梅屋庄吉の考えは、「日本と中国は、お互いに言いたいことを自由に話し合えば分かり合える」というものであった。
しかし、アジアの孤児を目指す当時の陸軍と意見が合わず、
陸軍の東条英機により、歴史上から抹殺された。
「からゆきさん」に習った写真技術で財をなす
長崎でコメ投機に失敗した梅屋庄吉は1893年(明治26年)、コロンブス島に来た。
日本人は「からゆきさん」のほかは、船乗りなどわずかな人々しかおらず、絶好の逃避行先だった。

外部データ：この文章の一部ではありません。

Lemma DtuTest_tick_atomic_witness :
  DtuTest.atomic DtuTest.atomicTester = true /\ 0 < 16 /\
  exists pkt,
    DtuTest.request DtuTest.atomicTester DtuTest.testerClock 0 = Some pkt /\
    DtuTest.tick DtuTest.atomicTester false DtuTest.testerClock (DtuTest.init 0)
    = DtuTest.mkState 1 None
        [DtuTest.ScheduleTick 0; DtuTest.SendAtomic pkt; DtuTest.Delete pkt;
         DtuTest.ScheduleTick 1000].
Proof.
  assert (H : 0 < 16) by lia.
  split; [ reflexivity | ]. split; [ exact H | ].
  destruct (DtuTest_tick_atomic DtuTest.atomicTester false DtuTest.testerClock (DtuTest.init 0)
              eq_refl H) as (pkt & Hreq & _ & _ & _ & Htick).
  exists pkt. split; [ exact Hreq | exact Htick ].
Defined.

Lemma DtuTest_reads_follow_writes_witness :
  (0 <= 9 < 4 \/ 8 <= 9 < 12) /\
  exists w r,
    DtuTest.request DtuTest.tester DtuTest.testerClock 9 = Some w /\
    DtuTest.request DtuTest.tester DtuTest.testerClock 13 = Some r /\
    DtuTest.paddr r + 0x10000000 = DtuTest.paddr w.
Proof.
  assert (H : 0 <= 9 < 4 \/ 8 <= 9 < 12) by lia.
  split; [ exact H | ].
  destruct (DtuTest_reads_follow_writes DtuTest.tester DtuTest.testerClock DtuTest.testerClock 9 H)
    as (w & r & Hw & Hr & _ & _ & _ & Hhigh).
  exists w, r. split; [ exact Hw | ]. split; [ exact Hr | ].
  apply Hhigh. lia.
Defined.

Lemma DtuTest_refused_then_retried_witness :
  DtuTest.atomic DtuTest.tester = false /\ 0 < 16 /\
  exists pkt waiting,
    DtuTest.tick DtuTest.tester false DtuTest.testerClock (DtuTest.init 0) = waiting /\
    DtuTest.retryPkt waiting = Some pkt /\
    exists retried,
      DtuTest.refusedRetries DtuTest.testerClock 3 waiting = Done retried /\
      DtuTest.recvRetry true DtuTest.testerClock retried
      = Done (DtuTest.mkState 1 None
                ([DtuTest.ScheduleTick 0]
                 ++ repeat (DtuTest.SendTimingReq pkt) 5
                 ++ [DtuTest.ScheduleTick 1000])).
Proof.
  assert (H : 0 < 16) by lia.
  split; [ reflexivity | ]. split; [ exact H | ].
  destruct (DtuTest_refused_then_retried DtuTest.tester DtuTest.testerClock DtuTest.testerClock
              (DtuTest.init 0) 3 eq_refl H)
    as (pkt & waiting & _ & Htick & Hwait & retried & Hret & _ & Hdone).
  exists pkt, waiting. split; [ exact Htick | ].
  split; [ rewrite Hwait; reflexivity | ].
  exists retried. split; [ exact Hret | exact Hdone ].
Defined.

Lemma DtuTest_retry_needs_refusal_witness :
  (DtuTest.atomic DtuTest.tester = true \/ forall c : Z, (fun _ => true) c = true) /\
  DtuTest.recvRetry true DtuTest.testerClock
    (DtuTest.ticks DtuTest.tester (fun _ => true) (fun _ => DtuTest.testerClock) 20
                   (DtuTest.init 0))
  = Halt AssertionFailed.
Proof.
  assert (H : DtuTest.atomic DtuTest.tester = true
              \/ forall c : Z, (fun _ => true) c = true)
    by (right; intros c; reflexivity).
  split; [ exact H | ].
  exact (proj2 (DtuTest_retry_needs_refusal DtuTest.tester (fun _ => true)
                  (fun _ => DtuTest.testerClock) 20 0 true DtuTest.testerClock H)).
Defined.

南国情緒あふれる島で、のんびりと過ごしただろう。次第に元気を取り戻し、中国や東南アジアの各地を転々とする。
その途中で、庄吉は「中村トメ子」にめぐり会い、シンガポールに住んだ。
「中村トメ子」は、「からゆきさん」の一人であったようだ。
「中村トメ子」は、上海に渡り英国人と暮らしている間に写真技術を習った。それを庄吉に教えたと思われる。

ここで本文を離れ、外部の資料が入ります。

(** * kafka-clone: the segmented commit log (internal/logstore), the topic
      registry (internal/topics), the producer and the consumer, embedded in
      Rocq.

    The Go code is sequentialised (the mutexes only serialise the calls that
    are modelled here one after the other).  The operating system is an
    explicit [World]: the files of the data directory, the table of open
    descriptors with their cursors, and a schedule of injected I/O failures.
    Every Go function that touches a file is a function from a [World] to a
    result and the next [World]; a method that mutates its receiver returns
    the receiver as well, also when it fails. *)

From Stdlib Require Import ZArith Lia Strings.Byte.
From stdpp Require Import base option gmap strings list sorting pretty.

Local Open Scope Z_scope.
Set Warnings "-clear-no-such-hyp".

(* ===================================================================== *)
(** ** Fixed-width integers and big-endian encoding *)
(* ===================================================================== *)

(** A signed [bits]-bit integer is a [Z]; conversion wraps. *)
Definition wrap (bits : Z) (z : Z) : Z :=
  (z + 2 ^ (bits - 1)) mod 2 ^ bits - 2 ^ (bits - 1).

Definition int64 (z : Z) : Z := wrap 64 z.
Definition int32 (z : Z) : Z := wrap 32 z.
Definition uint32 (z : Z) : Z := z mod 2 ^ 32.

Definition byte_of_Z (z : Z) : byte :=
  default x00 (Byte.of_N (Z.to_N (z mod 256))).

Definition Z_of_byte (b : byte) : Z := Z.of_N (Byte.to_N b).

(** [binary.BigEndian]: the [n] low bytes of [z], most significant first
    (two's complement for a negative [z]). *)
Fixpoint be_bytes (n : nat) (z : Z) : list byte :=
  match n with
  | O => []
  | S k => byte_of_Z (z / 256 ^ Z.of_nat k) :: be_bytes k z
  end.

Definition be_uint (bs : list byte) : Z :=
  fold_left (λ acc b, acc * 256 + Z_of_byte b) bs 0.

Definition be_int64 (bs : list byte) : Z := int64 (be_uint bs).
Definition be_int32 (bs : list byte) : Z := int32 (be_uint bs).

(* ===================================================================== *)
(** ** hash/crc32: [ChecksumIEEE] *)
(* ===================================================================== *)

(** The reflected CRC-32 with polynomial 0xEDB88320, one bit at a time. *)
Definition crc_bit (c : Z) : Z :=
  if Z.testbit c 0 then Z.lxor (Z.shiftr c 1) 0xEDB88320 else Z.shiftr c 1.

Definition crc_byte (c : Z) (b : byte) : Z :=
  Nat.iter 8 crc_bit (Z.lxor c (Z_of_byte b)).

Definition ChecksumIEEE (p : list byte) : Z :=
  Z.lxor (fold_left crc_byte p 0xFFFFFFFF) 0xFFFFFFFF.

(* ===================================================================== *)
(** ** Errors and results *)
(* ===================================================================== *)

(** The Go code builds its own errors with [fmt.Errorf]; each message format
    is one constructor.  The others are the errors of [io] and [os]. *)
Inductive error : Type :=
  | EOF                                         (* io.EOF *)
  | ErrUnexpectedEOF                            (* io.ErrUnexpectedEOF *)
  | ErrClosed                                   (* os.ErrClosed *)
  | ErrIO                                       (* any other failure of the OS *)
  | ErrOutOfRange (offset base next : Z)        (* "offset %d out of range [%d, %d)" *)
  | ErrOffsetNotFound (offset : Z)              (* "offset %d not found" *)
  | ErrNotInPartition (offset : Z) (id : Z)     (* "offset %d not found in partition %d" *)
  | ErrTopicExists (name : string)              (* "topic %s already exists" *)
  | ErrTopicNotFound (name : string)            (* "topic %s not found" *)
  | ErrPartitionNotFound (id : Z) (topic : string)
                                  (* "partition %d not found in topic %s" *)
  | ErrFuel.       (* the bound of a modelled loop was reached (never happens) *)

(** A call returns a value, returns an error, or panics (a run-time panic of
    Go: [make] with a negative length, an index out of range). *)
Inductive result (A : Type) : Type :=
  | Ok (a : A)
  | Err (e : error)
  | Panic.
Arguments Ok {A} a.
Arguments Err {A} e.
Arguments Panic {A}.

(* ===================================================================== *)
(** ** The operating system *)
(* ===================================================================== *)

Inductive Ext : Type := LogExt | IndexExt.

#[global] Instance Ext_eq_dec : EqDecision Ext.
Proof. solve_decision. Defined.

#[global] Instance Ext_countable : Countable Ext.
Proof.
  refine (inj_countable' (λ e, match e with LogExt => true | IndexExt => false end)
                         (λ b : bool, if b then LogExt else IndexExt) _).
  by intros [].
Defined.

(** A file of a partition directory, [<dir>/<%020d of base>.<ext>], is named
    by the directory, the base offset and the extension. *)
Abbreviation FileName := (string * Z * Ext)%type.

(** An [os.File]: the descriptor and the name it was opened with. *)
Record File : Type := mkFile { fd : nat; fname : FileName }.

(** One entry of the failure schedule decides one system call: it goes
    through, or it fails after having transferred [n] bytes. *)
Inductive Fault : Type := NoFault | FailAfter (n : nat).

Record World : Type := mkWorld {
  fs      : gmap FileName (list byte);   (* file contents *)
  fds     : gmap nat nat;                (* open descriptors and their cursors *)
  nextFd  : nat;                         (* the next descriptor to hand out *)
  faults  : list Fault;                  (* failures still to come *)
}.

Definition set_fs (f : gmap FileName (list byte) → gmap FileName (list byte))
    (w : World) : World :=
  mkWorld (f (fs w)) (fds w) (nextFd w) (faults w).
Definition set_fds (f : gmap nat nat → gmap nat nat) (w : World) : World :=
  mkWorld (fs w) (f (fds w)) (nextFd w) (faults w).

(** Take the next entry of the schedule; an exhausted schedule never fails. *)
Definition next_fault (w : World) : Fault * World :=
  (hd NoFault (faults w), mkWorld (fs w) (fds w) (nextFd w) (tl (faults w))).

Definition content (w : World) (f : File) : list byte :=
  default [] (fs w !! fname f).

(** [os.MkdirAll]. *)
Definition os_MkdirAll (w : World) : result unit * World :=
  match next_fault w with
  | (NoFault, w1) => (Ok tt, w1)
  | (FailAfter _, w1) => (Err ErrIO, w1)
  end.

(** [os.OpenFile(path, O_CREATE|O_RDWR|O_APPEND, 0644)]. *)
Definition os_OpenFile (n : FileName) (w : World) : result File * World :=
  match next_fault w with
  | (NoFault, w1) =>
      let data := default [] (fs w1 !! n) in
      (Ok (mkFile (nextFd w1) n),
       mkWorld (<[n := data]> (fs w1)) (<[nextFd w1 := 0%nat]> (fds w1))
               (S (nextFd w1)) (faults w1))
  | (FailAfter _, w1) => (Err ErrIO, w1)
  end.

(** [os.ReadDir]: the names of the files of [dir] (none when the directory
    does not exist, which the caller treats the same). *)
Definition os_ReadDir (dir : string) (w : World) : result (list FileName) * World :=
  match next_fault w with
  | (NoFault, w1) =>
      (Ok (filter (λ n : FileName, n.1.1 = dir) (map_to_list (fs w1)).*1), w1)
  | (FailAfter _, w1) => (Err ErrIO, w1)
  end.

(** [f.Stat().Size()]. *)
Definition File_Stat (f : File) (w : World) : result Z * World :=
  match fds w !! fd f with
  | None => (Err ErrClosed, w)
  | Some _ =>
      match next_fault w with
      | (NoFault, w1) => (Ok (Z.of_nat (length (content w1 f))), w1)
      | (FailAfter _, w1) => (Err ErrIO, w1)
      end
  end.

(** [f.Seek(pos, io.SeekStart)], the error discarded as the callers do: a
    closed file or a negative position leaves the cursor where it was. *)
Definition File_SeekStart (f : File) (pos : Z) (w : World) : World :=
  match fds w !! fd f with
  | None => w
  | Some _ => if pos <? 0 then w else set_fds <[fd f := Z.to_nat pos]> w
  end.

庄吉は後に日本映画界の風雲児と呼ばれる。トメ子との出会いが、写真を手がけるきっかけとなり、それが映画への出発点となった。
「君は兵を 我は財を」
孫文と梅屋庄吉が出会ったのは1895年。孫文の恩師、カントリー宣教師の引き合わせだった。庄吉27歳。孫文29歳の時だったという。
相照館2階の1室で語り合った。
梅屋庄吉は、その後、写真から映画に転身、帰国して「日活」の前身となる日本活動写真株式会社を創立する。事業で得た巨額の利益は革命のために投じた。その総額は、現在の貨幣価値に直して「2兆円」ともいわれる。
孫文と梅屋庄吉
孫文(1866-1925)
国の革命家、政治家、中国国民党の創設者、指導者、中華民国の創始者として国父と
称された。
広東の農村の貧しい農家に生まれ、12歳の時にハワイの長兄のもとへ行き、
教会学校で西欧の近代教育を受けた。その後洗礼を受け医学を学ぶ。この期間、後の革命
運動につながる様々な人物と出会い、影響を受ける。
1892年、広州で医者として開業するが、社会変動の波の中、救国の思いにかられ、ついに革命を決意する。
秘密結社を組織し、投獄、亡命をたびたび経験しながらも活動を続け、総理にまで登りつめた。
その後も数度の革命を起こし、波瀾万丈の人生を送りながら近代中国の基礎を築き上げて
いった。
孫文(孫逸仙)と宋慶齢
中国近代革命の父孫文と宋家三姉妹の次女・宋慶齢は、日活の創始者・梅田庄吉の支援
を受け、この地で結婚した。
ちなみに宋嘉樹の三女は蒋介石夫人の宋美齢であり、挙式の
場所は孫文が寄寓していた梅屋庄吉邸(新宿区百人町2−23)であった。その時期は
1914年11月25日もしくは1915年10月とされて判然としない。
孫文はその当時、頭山満や犬養毅などに多くの政治的支援を受けていた。現在この跡地は現在、スポーツ会館や学生の家及びJR大久保寮となっている。